Lifting her fingertips to her cheeks, she found them wet. “I think… I think I’m scared.”

“Of what?”

“I did not want to fall in love.”

His arms wrapped more tightly around her, crushing her in the best sort of way. He inhaled, exhaled, shaky breaths of… what? Relief? “And now… do you… can you fall in love now?”

What had he said in the garden the night they’d met?I’m a man, and I’m not supposed to, but… I want to fall in love.She’d thought him brave and honest, been sorry for the hopelessness in his voice.

Now that hopelessness filled her while his own voice soared with hope. If he had fallen in love… could she follow in his footsteps?

“My mother,” she said, “embroidered a handkerchief for me as she lay dying. A pink, impractical thing. Hearts and flowers along the edges in an explosion of colors. Every color she could find floss for. She said it was for me to keep in my pocket on my wedding day. So, she could be with me. She wanted me to… love. And I wanted… What I wanted does not matter. It will not help my sisters. You understand they must come first. If anyone understands, it’s you. I must not marry.”

“Never?”

He stroked a hand down the side of her head. He should be pulling away now, putting distance between them, but he heldher as if he always would, as if nothing she could say would send him running.
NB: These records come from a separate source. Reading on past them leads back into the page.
Lemma append_assoc a b c : (a +:+ b) +:+ c = a +:+ (b +:+ c).
Proof.
  induction a as [|x a IH]; [done|].
  change (String x ((a +:+ b) +:+ c) = String x (a +:+ (b +:+ c))). by rewrite IH.
Qed.

Lemma append_nil_r a : a +:+ "" = a.
Proof.
  induction a as [|x a IH]; [done|].
  change (String x (a +:+ "") = String x a). by rewrite IH.
Qed.

Lemma hasChar_app c a b : hasChar c (a +:+ b) = hasChar c a || hasChar c b.
Proof.
  induction a as [|x a IH]; [done|].
  change (bool_decide (x = c) || hasChar c (a +:+ b)
          = bool_decide (x = c) || hasChar c a || hasChar c b).
  by rewrite IH, orb_assoc.
Qed.

Lemma slashed_cons x l : slashed (x :: l) = "/" +:+ x +:+ slashed l.
Proof. done. Qed.

Lemma slashed_join l : l ≠ [] → "/" +:+ Js.join "/" l = slashed l.
Proof.
  induction l as [|x l IH]; [done|]. intros _.
  destruct l as [|y l].
  - rewrite slashed_cons. change (slashed []) with "". by rewrite append_nil_r.
  - rewrite slashed_cons, <- IH by done.
    change (Js.join "/" (x :: y :: l)) with (x +:+ "/" +:+ Js.join "/" (y :: l)).
    done.
Qed.

Lemma slashed_app a b : slashed (a ++ b) = slashed a +:+ slashed b.
Proof.
  induction a as [|x a IH]; [done|].
  change ((x :: a) ++ b) with (x :: (a ++ b)).
  rewrite !slashed_cons, IH.
  change ("/" +:+ x +:+ slashed a +:+ slashed b = ("/" +:+ (x +:+ slashed a)) +:+ slashed b).
  by rewrite !append_assoc.
Qed.

Lemma hasChar_slashed c l :
  c ≠ "/"%char → Forall (λ s, hasChar c s = false) l → hasChar c (slashed l) = false.
Proof.
  intros Hc. induction 1 as [|x l Hx Hl IH]; [done|].
  rewrite slashed_cons.
  change (hasChar c ("/" +:+ x +:+ slashed l))
    with (bool_decide ("/"%char = c) || hasChar c (x +:+ slashed l)).
  rewrite hasChar_app, Hx, IH.
  by rewrite bool_decide_eq_false_2 by (intros ?; by subst).
Qed.

(** *** [replace] *)

Lemma prefix_app p s : String.prefix p (p +:+ s) = true.
Proof.
  induction p as [|c p IH]; simpl; [by destruct s|].
  destruct (ascii_dec c c); [done|done].
Qed.

Lemma sliceFrom_app p s : Js.sliceFrom (String.length p) (p +:+ s) = s.
Proof. induction p as [|c p IH]; simpl; [done|done]. Qed.

Lemma splitAtFirst_prefix pat s :
  String.prefix pat s = true →
  Js.splitAtFirst pat s = Some ("", Js.sliceFrom (String.length pat) s).
Proof. intros Hp. destruct s; cbn [Js.splitAtFirst]; by rewrite Hp. Qed.

Lemma splitAtFirst_here pat s : Js.splitAtFirst pat (pat +:+ s) = Some ("", s).
Proof. by rewrite splitAtFirst_prefix, sliceFrom_app by apply prefix_app. Qed.

Lemma prefix_cons_ne a b p s : a ≠ b → String.prefix (String a p) (String b s) = false.
Proof. intros Hne. cbn [String.prefix]. by destruct (ascii_dec a b). Qed.

Lemma splitAtFirst_colon key before after :
  hasChar ":" before = false →
  Js.splitAtFirst (":" +:+ key) (before +:+ ":" +:+ key +:+ after) = Some (before, after).
Proof.
  induction before as [|c before IH]; intros Hno.
  - change ("" +:+ ":" +:+ key +:+ after) with ((":" +:+ key) +:+ after).
    apply splitAtFirst_here.
  - simpl in Hno. apply orb_false_iff in Hno as [Hc Hno].
    apply bool_decide_eq_false in Hc.
    change (String c before +:+ ":" +:+ key +:+ after)
      with (String c (before +:+ ":" +:+ key +:+ after)).
    cbn [Js.splitAtFirst]. 
    replace (String.prefix (":" +:+ key) (String c (before +:+ ":" +:+ key +:+ after)))
      with false.
    + by rewrite (IH Hno).
    + symmetry. by apply (prefix_cons_ne ":" c key).
Qed.

Lemma expandReplacement_plain matched before after repl :
  hasChar "$" repl = false → Js.expandReplacement matched before after repl = repl.
Proof.
  induction repl as [|c repl IH]; [done|]. simpl.
  intros [Hc Hno]%orb_false_iff. rewrite Hc. by rewrite IH.
Qed.

Lemma replace_colon key before after value :
  hasChar ":" before = false → hasChar "$" value = false →
  Js.replace (before +:+ ":" +:+ key +:+ after) (":" +:+ key) value
  = before +:+ value +:+ after.
Proof.
  intros Hb Hv. unfold Js.replace. rewrite splitAtFirst_colon by done.
  by rewrite expandReplacement_plain.
Qed.

(** *** [split] *)

Lemma split_app_plain s t :
  hasChar "/" s = false →
  Js.split (s +:+ t) = match Js.split t with
                       | piece :: pieces => (s +:+ piece) :: pieces
                       | [] => [s]
                       end.
Proof.
  induction s as [|c s IH]; intros Hno.
  - simpl. destruct (Js.split t) eqn:Ht; [by apply split_nonempty in Ht|done].
  - simpl in Hno. apply orb_false_iff in Hno as [Hc Hno].
    change (String c s +:+ t) with (String c (s +:+ t)).
    cbn [Js.split]. rewrite Hc, (IH Hno).
    destruct (Js.split t) eqn:Ht; [by apply split_nonempty in Ht|done].
Qed.

Lemma split_slashed l :
  Forall (λ s, hasChar "/" s = false) l → Js.split (slashed l) = "" :: l.
Proof.
  induction 1 as [|x l Hx Hl IH]; [done|].
  rewrite slashed_cons.
  change ("/" +:+ x +:+ slashed l) with (String "/" (x +:+ slashed l)).
  cbn [Js.split]. rewrite bool_decide_eq_true_2 by done.
  by rewrite split_app_plain, IH, append_nil_r.
Qed.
“I must stay with them. Glenna…” She’d never said a word to anyone, but they spilled out now. Trust did odd things to the tongue. Loosened it. “Glenna will never marry of her own accord, and I am afraid if I leave her my father will force marriage on her.” She hid her face in Samuel’s chest. “But Glenna… Glenna does not like men.” Betrayal, that’s what this was, telling a man her sister’s secret, but it didn’t feel like that. It felt like safety and freedom. “Glenna was in love once. With a house maid. Two years ago. I sent the maid away so my father would not find out, and… and… it broke her heart. I will not destroy her again by abandoning her.”

“I understand.” He kissed the top of her head, his thumb rubbing peace into her shoulder. “I understand.”

“You will not tell anyone.”

Another kiss. “Of course not.”

“And you will not… she can still be friends with your sister?”

“Of course she can.”

Some chains she’d wound round her heart years ago rusted, flaked away into total disintegration, leaving her heart to beat fully and freely. “I trust you.”

“You always can.”

She believed him, as she’d believed no other man in her life.

The beautiful buzzing he played into her body with touches and caresses and kisses, the one that broke like lightning through her and had dissipated in sorrow so recently… a miracle of sensation.

But this, this open-hearted revelation, this certainty of trust and the warm safety of something bigger than the rest of it, connecting him to her—even better. A miracle of emotion.

Love?

She’d always thought it would be blade sharp when it came slicing out of the dark, like a needle come to sew her life shut. It freed her instead, and in the safety of love, light poured in, and cozy in the warmth of his arms, she slept.

Chapter Twenty-One

The house was too quiet. Much too quiet for possessing three young ladies of various loudness. Potentially six since, in all likelihood, Emma’s three were scheming together with Samuel’s.

“I should go across the square,” Emma said from close behind him, her hands lightly fisted near his arm as if she wished to hold on to him there. But wouldn’t.

Samuel whipped an arm up, holding a finger to his lips. “Listen.”

“Nothing?” The voice rang out from the direction of Samuel’s study. “You have nothing to say?”

“Lottie,” Samuel said, and then he made for the study with long, strong strides, Emma trailing after him.